電荷キャリア分離構造は、光検出領域と第1の電荷キャリア貯蔵領域との間の境界に単一の電極を備えてよい。
【0009】
いくつかの実施形態では、電荷キャリア捕獲領域が直接ビニングピクセルに存在しないか、電荷キャリア捕獲領域が光検出領域と電荷キャリア貯蔵領域との間に存在しないか、またはその両方である。
【0010】
光検出領域と少なくとも1つの電荷キャリア貯蔵領域との間においてキャリアを捕獲することなく、電荷キャリアが少なくとも1つの電荷キャリア貯蔵領域に対し移送されてよい。
【0011】
電荷キャリア除去領域は、除去期間中に光検出領域において生成された電荷キャリアを廃棄してよい。
廃棄された電荷キャリアは、キャリアが光検出領域から電荷キャリア貯蔵領域に向かって方向付けされる方向とは異なる方向において光検出領域から取り除かれてよい。
【0012】
電荷キャリア除去領域は、光検出領域と電荷キャリア除去領域との間の境界における電極の電圧を変化させることによって、除去期間中に光検出領域において生成された電荷キャリアを廃棄してよい。
【0013】
単一光子が、少なくとも1つの電荷キャリア貯蔵領域に対し移送され、少なくとも1つの電荷キャリア貯蔵領域に集約されてよい。

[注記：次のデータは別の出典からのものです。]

(** * The agent plan model and the ordering of semantic search results

    A shallow embedding of
    - [src/vs/workbench/contrib/aideAgent/common/aideAgentPlanModel.ts]
      (classes [AideAgentPlanStepModel] and [AideAgentPlanModel]), and
    - the comparator sort of [SideCarClient.getSemanticSearchResult] in
      [extensions/codestory/src/sidecar/client.ts].

    Objects that the TypeScript code shares by reference (the step array of a
    plan, the step objects in it) live in a store and are addressed by
    locations; every method is a computation over that store which either
    returns or throws, and which records the notifications it fires. *)

From stdpp Require Import gmap strings list pretty sorting.
From Stdlib Require Import QArith Lqa.

Local Open Scope string_scope.
Local Open Scope list_scope.
Local Open Scope Z_scope.

(** * The plan model *)

Module Plan.

(** ** Update records *)

(** Modelled from the spec: formatted text.  The declaration of
    [IMarkdownString] ([base/common/htmlContent]) is not among the sources; it
    is an object holding the markdown text and its rendering options. *)
Record IMarkdownString := {
  value : string;
  isTrusted : bool;
  supportThemeIcons : bool;
  supportHtml : bool
}.

(** Modelled from the spec: the update record received from the decoder,
    [{ index: integer, description?: formatted-text, ...other progress fields }].
    The declaration of [IAideAgentPlanStep] ([aideAgentService.ts]) is not
    among the sources; the plan model reads [index] and [description] and
    never inspects the remaining fields. *)
Record IAideAgentPlanStep := {
  index : Z;
  description : option IMarkdownString;
  otherFields : list (string * string)
}.

(** Modelled from the spec: [appendMarkdownString] of [aideAgentModel.ts],
    which is not among the sources.  The new fragment is appended to the
    accumulated description: the texts are concatenated in order and the
    accumulated description keeps its rendering options. *)
Definition appendMarkdownString (md1 md2 : IMarkdownString) : IMarkdownString :=
  {| value := value md1 +:+ value md2;
     isTrusted := isTrusted md1;
     supportThemeIcons := supportThemeIcons md1;
     supportHtml := supportHtml md1 |}.

(** ** The store *)

(** Object references. *)
Definition loc := nat.

(** The fields of an [AideAgentPlanStepModel] object.  [_description] holds
    whatever the creating update carried, so it is absent when that update had
    no description. *)
Record AideAgentPlanStepModel := {
  id : string;
  step_sessionId : string;
  _index : Z;
  _description : option IMarkdownString;
  _parts : list IAideAgentPlanStep;
  _isComplete : bool
}.

(** An [AideAgentPlanModel]: its session and the reference held in the
    private field [_steps], which is assigned once, at construction. *)
Record AideAgentPlanModel := {
  sessionId : string;
  _steps : loc
}.

(** The payload of the plan's change channel. *)
Inductive IAideAgentPlanChangeEvent :=
  | addPlanStep (step : loc).

(** The notification channels (emitters) of the two classes. *)
Inductive Emitter :=
  | StepOnDidChange (s : loc)
  | PlanOnDidDispose (p : AideAgentPlanModel)
  | PlanOnDidChange (p : AideAgentPlanModel).

(** What observers can see, in the order it happens. *)
Inductive Event :=
  | StepDidChange (s : loc)
  | PlanDidChange (p : AideAgentPlanModel) (e : IAideAgentPlanChangeEvent)
  | PlanDidDispose (p : AideAgentPlanModel).

(** The store: the arrays of step references, the step objects, the static
    counter [AideAgentPlanStepModel.nextId], the channels released so far and
    the notifications fired so far (oldest first). *)
Record World := {
  arrays : gmap loc (list loc);
  objects : gmap loc AideAgentPlanStepModel;
  nextId : nat;
  released : list Emitter;
  events : list Event
}.

Definition empty_world : World :=
  {| arrays := ∅; objects := ∅; nextId := 0%nat; released := []; events := [] |}.

(** ** Computations that return or throw *)

Inductive Error :=
  | JsError (message : string)
  | TypeError.

Definition IndexMismatch : Error := JsError "Index mismatch".

Inductive Outcome (A : Type) :=
  | Returned (a : A) (w : World)
  | Thrown (e : Error) (w : World).
Arguments Returned {A} a w.
Arguments Thrown {A} e w.

Definition world_of {A} (o : Outcome A) : World :=
  match o with Returned _ w => w | Thrown _ w => w end.

Definition M (A : Type) : Type := World → Outcome A.

Definition ret {A} (a : A) : M A := fun w => Returned a w.

Definition bind {A B} (k : A → M B) (m : M A) : M B :=
  fun w => match m w with
           | Returned a w' => k a w'
           | Thrown e w' => Thrown e w'
           end.

Definition throw {A} (e : Error) : M A := fun w => Thrown e w.

#[export] Instance M_ret : MRet M := @ret.
#[export] Instance M_bind : MBind M := @bind.

(** Primitive accesses to the store.  Reading through a reference that the
    store does not know cannot happen in a running program; the model raises
    a type error there. *)
Definition read_array (a : loc) : M (list loc) :=
  fun w => match arrays w !! a with
           | Some l => Returned l w
           | None => Thrown TypeError w
           end.

Definition write_array (a : loc) (l : list loc) : M unit :=
  fun w => Returned tt
    {| arrays := <[a := l]> (arrays w); objects := objects w;
       nextId := nextId w; released := released w; events := events w |}.

Definition read_step (s : loc) : M AideAgentPlanStepModel :=
  fun w => match objects w !! s with
           | Some o => Returned o w
           | None => Thrown TypeError w
           end.

Definition write_step (s : loc) (o : AideAgentPlanStepModel) : M unit :=
  fun w => Returned tt
    {| arrays := arrays w; objects := <[s := o]> (objects w);
       nextId := nextId w; released := released w; events := events w |}.

Definition alloc_array (l : list loc) : M loc :=
  fun w => let a := fresh (dom (arrays w)) in
    Returned a
      {| arrays := <[a := l]> (arrays w); objects := objects w;
         nextId := nextId w; released := released w; events := events w |}.

Definition alloc_step (o : AideAgentPlanStepModel) : M loc :=
  fun w => let s := fresh (dom (objects w)) in
    Returned s
      {| arrays := arrays w; objects := <[s := o]> (objects w);
         nextId := nextId w; released := released w; events := events w |}.

(** [AideAgentPlanStepModel.nextId++] *)
Definition post_increment_nextId : M nat :=
  fun w => Returned (nextId w)
    {| arrays := arrays w; objects := objects w;
       nextId := S (nextId w); released := released w; events := events w |}.

(** [emitter.fire(...)]: the notification is delivered synchronously. *)
Definition fire (e : Event) : M unit :=
  fun w => Returned tt
    {| arrays := arrays w; objects := objects w;
       nextId := nextId w; released := released w; events := events w ++ [e] |}.

(** Disposal of a registered emitter. *)
Definition release (c : Emitter) : M unit :=
  fun w => Returned tt
    {| arrays := arrays w; objects := objects w;
       nextId := nextId w; released := released w ++ [c]; events := events w |}.

(** [array.push(x)] *)
Definition push (a : loc) (x : loc) : M unit :=
  l ← read_array a; write_array a (l ++ [x]).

半導体基板の表面の下において1マイクロメートルよりも深い位置にある電荷キャリアは除去されてよい。
【0014】
半導体基板の表面の下において1マイクロメートルよりも深い位置にある電荷キャリアは、光検出領域のフォトダイオードの下のインプラントによって少なくとも部分的に除去されてよい。
【0015】
インプラントは深部遮蔽体または深部ドレインを提供してよい。
インプラントはN型またはP+型であってよい。
半導体基板の表面の下において1マイクロメートルよりも深い位置にある電荷キャリアは、半導体基板の表面の下のドリフトの場によって除去されてよい。
【0016】
光検出領域は、2マイクロメートル未満の深さであるエピタキシャル領域に形成されてよい。
光検出領域は、フォトダイオードを含むエピタキシャル領域であってよい。
【0017】
フォトダイオードにおける電荷キャリアは除去期間中に除去領域に対して移送されてよく、次いで第1の電荷キャリア貯蔵領域に対する第1の電位障壁が低下されてよく、次いで第2の電荷キャリア貯蔵領域に対する第2の電位障壁が低下されてよい。
【0018】
第1の電位障壁は第1の電極によって制御されてよく、第2の電位障壁は第2の電極によって制御されてよい。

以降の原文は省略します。